Before Freedom: Nehru's Letters to His Sister 1909–1947
- Author: Jawaharlal Nehru, compiled and edited by Nayantara Sahgal
- Language: English
- Genre: Collected letters
- Publisher: 1st edition by Harper Collins Publishers, 2nd edition by Roli Books
- Publication date: 2000, 2004
- Publication place: India
- Pages: 400
- ISBN: 81-7436-347-5

= Before Freedom: Nehru's Letters to His Sister 1909–1947 =

Collection of letters written by Jawaharlal Nehru

Before Freedom: Nehru's Letters to His Sister 1909–1947 is a collection of letters written by Jawaharlal Nehru between 1909 and 1947, to his sister Vijaya Lakshmi Pandit, affectionately referred to as Nan.

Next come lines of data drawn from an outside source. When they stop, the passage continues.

(** * while.js: the parser, the interpreter and the programs-as-data display

    A shallow embedding of the WHILE toolchain of while.js:
    - [Syntax]: binary trees, positions, tokens, error records and the AST;
    - [Parser]: the recursive-descent parser with error recovery
      (the parser source file, [StateManager] and the [_read*] functions);
    - [Interp]: the explicit-stack interpreter ([src/run/Interpreter.ts]);
    - [Shared]: the expression evaluator again, over a store of argument
      arrays, where the copies made by [_copyExpr] are visible;
    - [Pad]: the textual display of programs-as-data. *)

From Stdlib Require Import String Ascii List Arith Lia Bool DecimalString.
From stdpp Require Import base option list gmap strings.

Local Open Scope string_scope.
Local Open Scope list_scope.
Local Open Scope stdpp_scope.
Set Warnings "-register-all".
Set Default Proof Using "Type".

Module Syntax.

(** ** Binary trees ([types/Trees]): [null] or a pair of trees. *)
Inductive BinaryTree : Type :=
| null : BinaryTree
| Tree (left right : BinaryTree) : BinaryTree.

#[global] Instance BinaryTree_eq_dec : EqDecision BinaryTree.
Proof. solve_decision. Defined.

(** [_numToTree]: one more layer [{left: null, right: tree}] per unit. *)
Fixpoint _numToTree_loop (n : nat) (tree : BinaryTree) : BinaryTree :=
  match n with
  | O => tree
  | S n' => _numToTree_loop n' (Tree null tree)
  end.

Definition _numToTree (n : nat) : BinaryTree := _numToTree_loop n null.

(** ** Positions and error records *)
Record Position : Type := mkPosition { row : nat; col : nat }.

#[global] Instance Position_eq_dec : EqDecision Position.
Proof. solve_decision. Defined.

(** The double quote character, for the messages. *)
Definition dq : string := String (Ascii.ascii_of_nat 34) EmptyString.
Definition newline : string := String (Ascii.ascii_of_nat 10) EmptyString.

(** Modelled from the spec: [incrementPos] of [types/position], which is not
    among the sources.  Advancing past a token adds the token's printed width
    to the column; a newline starts the next row at column 0. *)
Definition incrementPos (p : Position) (tok : string) : Position :=
  if String.eqb tok newline then {| row := S (row p); col := 0 |}
  else {| row := row p; col := col p + String.length tok |}.

Record ErrorType : Type := mkError { position : Position; message : string }.

#[global] Instance ErrorType_eq_dec : EqDecision ErrorType.
Proof. solve_decision. Defined.

(** ** Tokens *)
Inductive TokenType : Type :=
| identifier | operation | symbol | expression | number.

#[global] Instance TokenType_eq_dec : EqDecision TokenType.
Proof. solve_decision. Defined.

(** The value of a token is a string, or a number for a [number] token. *)
Inductive TokenValue : Type :=
| VStr (s : string)
| VNum (n : nat).

#[global] Instance TokenValue_eq_dec : EqDecision TokenValue.
Proof. solve_decision. Defined.

Inductive TokenData : Type :=
| TkIdentifier (v : string)
| TkOperation (v : string)
| TkSymbol (v : string)
| TkExpression (v : string)
| TkNumber (n : nat).

#[global] Instance TokenData_eq_dec : EqDecision TokenData.
Proof. solve_decision. Defined.

Record WHILE_TOKEN_EXTD : Type := mkToken { data : TokenData; pos : Position }.

#[global] Instance WHILE_TOKEN_EXTD_eq_dec : EqDecision WHILE_TOKEN_EXTD.
Proof. solve_decision. Defined.

Definition type (t : WHILE_TOKEN_EXTD) : TokenType :=
  match data t with
  | TkIdentifier _ => identifier
  | TkOperation _ => operation
  | TkSymbol _ => symbol
  | TkExpression _ => expression
  | TkNumber _ => number
  end.

Definition value (t : WHILE_TOKEN_EXTD) : TokenValue :=
  match data t with
  | TkIdentifier v | TkOperation v | TkSymbol v | TkExpression v => VStr v
  | TkNumber n => VNum n
  end.

(** [first.value === exp] for a string [exp]: a number is never equal. *)
Definition value_is (t : WHILE_TOKEN_EXTD) (exp : string) : bool :=
  match value t with
  | VStr v => String.eqb v exp
  | VNum _ => false
  end.

Definition nat_toString (n : nat) : string :=
  DecimalString.NilZero.string_of_uint (Nat.to_uint n).

(** [value.toString()] where the value is a number, the string otherwise. *)
Definition value_toString (v : TokenValue) : string :=
  match v with
  | VStr s => s
  | VNum n => nat_toString n
  end.

(** Modelled from the spec: the token constants of [types/tokens] and
    [types/extendedTokens], which are not among the sources; these are the
    lexemes the spec lists. *)
Definition TKN_ASSGN := ":=".
Definition TKN_BLOCK_CLS := "}".
Definition TKN_BLOCK_OPN := "{".
Definition TKN_ELSE := "else".
Definition TKN_HD := "hd".
Definition TKN_IF := "if".
Definition TKN_PREN_CLS := ")".
Definition TKN_PREN_OPN := "(".
Definition TKN_READ := "read".
Definition TKN_SEP := ";".
Definition TKN_TL := "tl".
Definition TKN_WHILE := "while".
Definition TKN_WRITE := "write".
Definition TKN_CASE := "case".
Definition TKN_COLON := ":".
Definition TKN_DEFAULT := "default".
Definition TKN_SWITCH := "switch".

(** ** The AST ([types/ast]).  A slot typed [option] may hold [None] where the
    parser could not read the child (JavaScript [null]).  The [equal]
    expression of the AST type is never built by the parser nor run by the
    interpreter and has no constructor here. *)
Record IDENT_TYPE : Type := mkIdent { ident_value : string; ident_pos : Position }.

#[global] Instance IDENT_TYPE_eq_dec : EqDecision IDENT_TYPE.
Proof. solve_decision. Defined.

Record OP_TYPE : Type := mkOp { op_value : string; op_pos : Position }.

#[global] Instance OP_TYPE_eq_dec : EqDecision OP_TYPE.
Proof. solve_decision. Defined.

Inductive AST_EXPR : Type :=
| AST_IDENT (ident : IDENT_TYPE)
| AST_TREE (tree : BinaryTree)
| AST_OP (complete : bool) (op : OP_TYPE) (args : list (option AST_EXPR)).

Inductive AST_CMD : Type :=
| AST_ASGN (complete : bool) (ident : IDENT_TYPE) (arg : option AST_EXPR)
| AST_IF (complete : bool) (condition : option AST_EXPR)
         (if_ else_ : list (option AST_CMD))
| AST_WHILE (complete : bool) (condition : option AST_EXPR)
            (body : list (option AST_CMD))
| AST_SWITCH (complete : bool) (condition : option AST_EXPR)
             (cases : list (bool * AST_EXPR * list (option AST_CMD)))
             (default : bool * list (option AST_CMD)).

(** A [switch_case] node is [(complete, cond, body)] and a [switch_default]
    node is [(complete, body)]. *)
Definition AST_SWITCH_CASE : Type := bool * AST_EXPR * list (option AST_CMD).
Definition AST_SWITCH_DEFAULT : Type := bool * list (option AST_CMD).

Record AST_PROG : Type := mkProg {
  prog_complete : bool;
  prog_name : option IDENT_TYPE;
  prog_input : option IDENT_TYPE;
  prog_output : option IDENT_TYPE;
  prog_body : list (option AST_CMD)
}.

(** The identifier node a token is, when its type is [identifier]. *)
Definition as_ident (t : WHILE_TOKEN_EXTD) : option IDENT_TYPE :=
  match data t with
  | TkIdentifier v => Some {| ident_value := v; ident_pos := pos t |}
  | _ => None
  end.

(** ** Completeness of every node *)

(** The [complete] flag an expression node carries; identifiers and tree
    literals carry none and count as complete. *)
Definition expr_flag (e : AST_EXPR) : bool :=
  match e with
  | AST_IDENT _ | AST_TREE _ => true
  | AST_OP c _ _ => c
  end.

(** Every node of the expression has [complete = true].  With [strict], a
    missing child ([None]) is refused as well. *)
Fixpoint expr_all_complete (strict : bool) (e : AST_EXPR) : bool :=
  match e with
  | AST_IDENT _ | AST_TREE _ => true
  | AST_OP c _ args =>
      c && forallb (fun a => match a with
                             | None => negb strict
                             | Some a' => expr_all_complete strict a'
                             end) args
  end.

Definition present {A} (o : option A) : bool :=
  match o with Some _ => true | None => false end.

Definition slot_all_complete {A} (f : A -> bool) (strict : bool) (o : option A) : bool :=
  match o with
  | None => negb strict
  | Some a => f a
  end.

Fixpoint cmd_all_complete (strict : bool) (c : AST_CMD) : bool :=
  let block := forallb (fun o => match o with
                                 | None => negb strict
                                 | Some c' => cmd_all_complete strict c'
                                 end) in
  match c with
  | AST_ASGN f _ arg => f && slot_all_complete (expr_all_complete strict) strict arg
  | AST_IF f cond i e =>
      f && slot_all_complete (expr_all_complete strict) strict cond
        && block i && block e
  | AST_WHILE f cond b =>
      f && slot_all_complete (expr_all_complete strict) strict cond && block b
  | AST_SWITCH f cond cases dflt =>
      f && slot_all_complete (expr_all_complete strict) strict cond
        && forallb (fun cs => match cs with
                              | (fc, ec, bc) =>
                                  fc && expr_all_complete strict ec && block bc
                              end) cases
        && (match dflt with (fd, bd) => fd && block bd end)
  end.

Definition block_all_complete (strict : bool) (b : list (option AST_CMD)) : bool :=
  forallb (slot_all_complete (cmd_all_complete strict) strict) b.

Definition prog_all_complete (strict : bool) (p : AST_PROG) : bool :=
  prog_complete p
  && (negb strict || (present (prog_name p) && present (prog_input p)
                      && present (prog_output p)))
  && block_all_complete strict (prog_body p).

End Syntax.

(** * The parser *)
Module Parser.
Import Syntax.

(** [let? p := e in k]: [e] may run out of fuel. *)
Notation "'let?' p := e 'in' k" :=
  (match e with Some p => k | None => None end)
  (at level 10, p pattern, e at level 200, k at level 200).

The collection was edited and compiled by his niece, Nayantara Sahgal, and was first published in 2000 by HarperCollins. A later edition with an additional letter by Nehru to his sister following the death of her husband Ranjit Sitaram Pandit, was published in 2004 by Roli Books.

The letters cover the 38 years before Indian independence, giving a first-hand account of the thoughts, activities and struggles of India's first prime minister. Sahgal, in addition, gives an introduction to each of the seven parts, giving a political context in addition to a personal one.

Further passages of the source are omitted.